Self-supervised Short-text Modeling through Auxiliary Context Generation
Abstract
Short text is ambiguous and often relies predominantly on the domain and context at hand in order to attain semantic relevance. Existing classification models perform poorly on short text due to data sparsity and inadequate context. Auxiliary context, which can often provide sufficient background regarding the domain, is typically available in several application scenarios. While some of the existing works aim to leverage real-world knowledge to enhance short-text representations, they fail to place appropriate emphasis on the auxiliary context. Such models do not harness the full potential of the available context in auxiliary sources. To address this challenge, we reformulate short-text classification as a dual channel self-supervised learning problem (that leverages auxiliary context) with a generation network and a corresponding prediction model.
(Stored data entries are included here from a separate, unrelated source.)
(** * Fleet Monitor infrastructure: environment configuration and stack wiring

    A shallow embedding of [infrastructure/bin/app.ts] (the CDK application
    entry point) and of the network stack that follows it in the same source
    file: the per-environment lookup tables [getVpcConfig] and
    [getLogRetention], the flow-log group properties, the [environments]
    record read from [process.env], and the [addDependency] wiring of the
    twelve stacks. *)

From stdpp Require Import gmap strings list.
From Stdlib Require Import Ascii ZArith.

Local Open Scope Z_scope.
Local Open Scope string_scope.

(** ** JavaScript values, as far as the program uses them *)

Module Js.

(** The result of reading a property: nothing, a value the program wrote,
    or one of the members every ordinary object inherits from
    [Object.prototype] (eleven functions and the [__proto__] accessor,
    which answers [Object.prototype] itself). *)
Inductive Value (A : Type) : Type :=
| Undefined : Value A
| Val (a : A) : Value A
| Proto (k : string) : Value A.

Global Arguments Undefined {A}.
Global Arguments Val {A} a.
Global Arguments Proto {A} k.

(** Property names of [Object.prototype] under Node.js. *)
Definition Object_prototype : list string :=
  [ "constructor"; "__defineGetter__"; "__defineSetter__"; "hasOwnProperty";
    "__lookupGetter__"; "__lookupSetter__"; "isPrototypeOf";
    "propertyIsEnumerable"; "toString"; "valueOf"; "__proto__";
    "toLocaleString" ].

(** [ToBoolean] on the values a table can hold. *)
Class Truthy (A : Type) := truthy : A → bool.

Global Instance string_truthy : Truthy string :=
  λ s, negb (String.eqb s "").

Global Instance Z_truthy : Truthy Z :=
  λ n, negb (Z.eqb n 0).

Section Operators.
Context {A : Type} `{Truthy A}.

(** Functions and objects are truthy, [undefined] is not. *)
Definition to_boolean (v : Value A) : bool :=
  match v with
  | Undefined => false
  | Val a => truthy a
  | Proto _ => true
  end.

(** [x || y] *)
Definition or (x y : Value A) : Value A :=
  if to_boolean x then x else y.

(** [o[k]] on an object literal (or [process.env]): own properties first,
    then the prototype chain, which ends at [Object.prototype]. *)
Definition get (o : gmap string A) (k : string) : Value A :=
  match o !! k with
  | Some a => Val a
  | None => if bool_decide (k ∈ Object_prototype) then Proto k else Undefined
  end.

End Operators.

(** [v.f] for a field [f] of the program's records: the inherited members
    carry none of them. *)
Definition field {A B : Type} (f : A → B) (v : Value A) : Value B :=
  match v with
  | Val a => Val (f a)
  | _ => Undefined
  end.

Global Instance Value_eq_dec {A} `{EqDecision A} : EqDecision (Value A).
Proof. solve_decision. Defined.

End Js.

Import Js.

(** ** aws-cdk-lib enumerations used by the network stack *)

(** [cdk.aws_logs.RetentionDays]: a numeric enum, the member's value is the
    number of days. *)
Inductive RetentionDays : Type :=
| ONE_WEEK
| TWO_WEEKS
| SIX_MONTHS.

Definition RetentionDays_value (r : RetentionDays) : Z :=
  match r with
  | ONE_WEEK => 7
  | TWO_WEEKS => 14
  | SIX_MONTHS => 180
  end.

#[global] Instance RetentionDays_truthy : Truthy RetentionDays :=
  λ r, truthy (RetentionDays_value r).

#[global] Instance RetentionDays_eq_dec : EqDecision RetentionDays.
Proof. solve_decision. Defined.

(** [cdk.RemovalPolicy], the two members the stack mentions. *)
Inductive RemovalPolicy : Type :=
| DESTROY
| RETAIN.

#[global] Instance RemovalPolicy_eq_dec : EqDecision RemovalPolicy.
Proof. solve_decision. Defined.

(** ** FleetMonitorNetworkStack *)

Module FleetMonitorNetworkStack.

(** An entry of the [configs] table. *)
Record VpcConfig : Type := mkVpcConfig {
  maxAzs : Z;
  cidr : string;
  natGateways : Z;
}.

(** An object literal is always truthy. *)
#[global] Instance VpcConfig_truthy : Truthy VpcConfig := λ _, true.

#[global] Instance VpcConfig_eq_dec : EqDecision VpcConfig.
Proof. solve_decision. Defined.

Definition configs : gmap string VpcConfig :=
  <["dev" := mkVpcConfig 2 "10.0.0.0/16" 1]>
  (<["staging" := mkVpcConfig 2 "10.1.0.0/16" 1]>
  (<["prod" := mkVpcConfig 3 "10.2.0.0/16" 2]> ∅)).

(** [return configs[env as keyof typeof configs] || configs.dev;] *)
Definition getVpcConfig (env : string) : Value VpcConfig :=
  or (get configs env) (get configs "dev").

Definition retentions : gmap string RetentionDays :=
  <["dev" := ONE_WEEK]>
  (<["staging" := TWO_WEEKS]>
  (<["prod" := SIX_MONTHS]> ∅)).

(** [return retentions[env as keyof typeof retentions] || retentions.dev;] *)
Definition getLogRetention (env : string) : Value RetentionDays :=
  or (get retentions env) (get retentions "dev").

(** Properties handed to [new ec2.Vpc(this, 'FleetMonitorVPC', ...)] that
    come from the resolved configuration. *)
Record VpcProps : Type := mkVpcProps {
  vpc_maxAzs : Value Z;
  vpc_cidr : Value string;
  vpc_natGateways : Value Z;
}.

Definition FleetMonitorVPC (environmentName : string) : VpcProps :=
  let vpcConfig := getVpcConfig environmentName in
  {| vpc_maxAzs := field maxAzs vpcConfig;
     vpc_cidr := field cidr vpcConfig;
     vpc_natGateways := field natGateways vpcConfig |}.

(** Properties handed to [new cdk.aws_logs.LogGroup(this, 'VPCFlowLogGroup', ...)]. *)
Record LogGroupProps : Type := mkLogGroupProps {
  logGroupName : string;
  retention : Value RetentionDays;
  removalPolicy : RemovalPolicy;
}.

Definition VPCFlowLogGroup (environmentName : string) : LogGroupProps :=
  {| logGroupName := "/aws/vpc/flowlogs/" +:+ environmentName;
     retention := getLogRetention environmentName;
     removalPolicy :=
       if String.eqb environmentName "prod" then RETAIN else DESTROY |}.

End FleetMonitorNetworkStack.

Import FleetMonitorNetworkStack.

(** ** IPv4 address blocks

    The [cidr] strings are handed to [ec2.Vpc] unread by the program; to
    speak of the addresses they denote they are read here the usual way
    (RFC 4632): four decimal octets, a slash, a prefix length. *)

Module Cidr.

Record Block : Type := mkBlock {
  base : Z;
  prefix : Z;
}.

Definition digit (c : ascii) : option Z :=
  let n := Z.of_N (Ascii.N_of_ascii c) in
  if bool_decide (48 ≤ n ≤ 57)%Z then Some (n - 48) else None.

Fixpoint decimal_from (acc : Z) (s : string) : option Z :=
  match s with
  | EmptyString => Some acc
  | String c s' =>
      match digit c with
      | Some d => decimal_from (10 * acc + d) s'
      | None => None
      end
  end.

Definition decimal (s : string) : option Z :=
  match s with
  | EmptyString => None
  | _ => decimal_from 0 s
  end.

Definition bounded (hi : Z) (s : string) : option Z :=
  match decimal s with
  | Some n => if bool_decide (n ≤ hi)%Z then Some n else None
  | None => None
  end.

Fixpoint split (sep : ascii) (s : string) : list string :=
  match s with
  | EmptyString => [EmptyString]
  | String c s' =>
      if Ascii.eqb c sep then EmptyString :: split sep s'
      else match split sep s' with
           | w :: ws => String c w :: ws
           | [] => [String c EmptyString]
           end
  end.

Definition parse (s : string) : option Block :=
  match split "/"%char s with
  | [addr; len] =>
      match bounded 255 <$> split "."%char addr, bounded 32 len with
      | [Some a; Some b; Some c; Some d], Some p =>
          Some (mkBlock (((a * 256 + b) * 256 + c) * 256 + d) p)
      | _, _ => None
      end
  | _ => None
  end.

(** Number of addresses in the block. *)
Definition capacity (b : Block) : Z := 2 ^ (32 - prefix b).

(** A 32-bit address lies in the block when it agrees with the base on the
    leading [prefix] bits. *)
Definition contains (b : Block) (a : Z) : bool :=
  Z.eqb (Z.shiftr a (32 - prefix b)) (Z.shiftr (base b) (32 - prefix b)).

End Cidr.

(** ** The CDK application: [bin/app.ts] *)

Module App.

(** An entry of the [environments] object: what [cdk.StackProps.env] takes. *)
Record Environment : Type := mkEnvironment {
  account : Value string;
  region : Value string;
}.

Record Environments : Type := mkEnvironments {
  dev : Environment;
  staging : Environment;
  prod : Environment;
}.

(** [const environments = { dev: {...}, staging: {...}, prod: {...} }],
    a function of [process.env]. *)
Definition environments (process_env : gmap string string) : Environments :=
  {| dev :=
       {| account := or (get process_env "CDK_DEFAULT_ACCOUNT")
                        (get process_env "AWS_ACCOUNT_ID");
          region := or (get process_env "CDK_DEFAULT_REGION") (Val "us-east-1") |};
     staging :=
       {| account := or (get process_env "CDK_DEFAULT_ACCOUNT")
                        (get process_env "AWS_ACCOUNT_ID");
          region := or (get process_env "CDK_DEFAULT_REGION") (Val "us-east-1") |};
     prod :=
       {| account := or (get process_env "CDK_DEFAULT_ACCOUNT")
                        (get process_env "AWS_ACCOUNT_ID");
          region := or (get process_env "CDK_DEFAULT_REGION") (Val "us-east-1") |} |}.

(** The four stack classes the application instantiates. *)
Inductive StackClass : Type :=
| FleetMonitorNetworkStack
| FleetMonitorSecurityStack
| FleetMonitorMonitoringStack
| FleetMonitorStack.

#[global] Instance StackClass_eq_dec : EqDecision StackClass.
Proof. solve_decision. Defined.

(** Constructor properties. [vpc] and [securityGroup] name the stack whose
    handle is passed in; the tags play no part in what follows and are left
    out. *)
Record StackProps : Type := mkStackProps {
  env : Environment;
  environmentName : string;
  vpc : option string;
  securityGroup : option string;
  stackName : string;
}.

(** A constructed stack: its class, its construct id and its properties. *)
Record Stack : Type := mkStack {
  class : StackClass;
  id : string;
  props : StackProps;
}.

(** The construct tree under [app], and the dependency relation between
    its stacks. CDK files a dependency under the dependent stack, keyed by
    the target, so declaring one twice records it once; [(a, b)] reads
    "[a] depends on [b]". *)
Record Tree : Type := mkTree {
  children : list Stack;
  dependencies : list (string * string);
}.

Definition empty : Tree := {| children := []; dependencies := [] |}.

(** The program is a sequence of statements that grow the tree. *)
Definition Synth (A : Type) : Type := Tree → A * Tree.

#[global] Instance Synth_ret : MRet Synth := λ A a t, (a, t).

#[global] Instance Synth_bind : MBind Synth :=
  λ A B f m t, let '(a, t') := m t in f a t'.

(** [new C(app, id, props)] *)
Definition new (C : StackClass) (i : string) (p : StackProps) : Synth Stack :=
  λ t, let s := mkStack C i p in
       (s, {| children := children t ++ [s]; dependencies := dependencies t |}).

(** [self.addDependency(target)]. CDK besides ignores a dependency of a
    stack on itself and refuses one that would close a cycle; neither check
    is modelled, and no call of [main] comes to either. *)
Definition addDependency (self target : Stack) : Synth () :=
  λ t, let e := (id self, id target) in
       (tt, {| children := children t;
               dependencies :=
                 if bool_decide (e ∈ dependencies t) then dependencies t
                 else dependencies t ++ [e] |}).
We propose a self-supervised framework, Pseudo-Auxiliary Context generation network for Short-text Modeling (PACS), to comprehensively leverage auxiliary context and it is jointly learned with a prediction network in an end-to-end manner. Our PACS model consists of two sub-networks: a Context Generation Network (CGN) that models the auxiliary context's distribution and a Prediction Network (PN) to map the short-text features and auxiliary context distribution to the final class label. Our experimental results on diverse datasets demonstrate that PACS outperforms formidable state-of-the-art baselines. We also demonstrate the performance of our model on cold-start scenarios (where contextual information is non-existent) during prediction. Furthermore, we perform interpretability and ablation studies to analyze various representational features captured by our model and the individual contribution of its modules to the overall performance of PACS, respectively.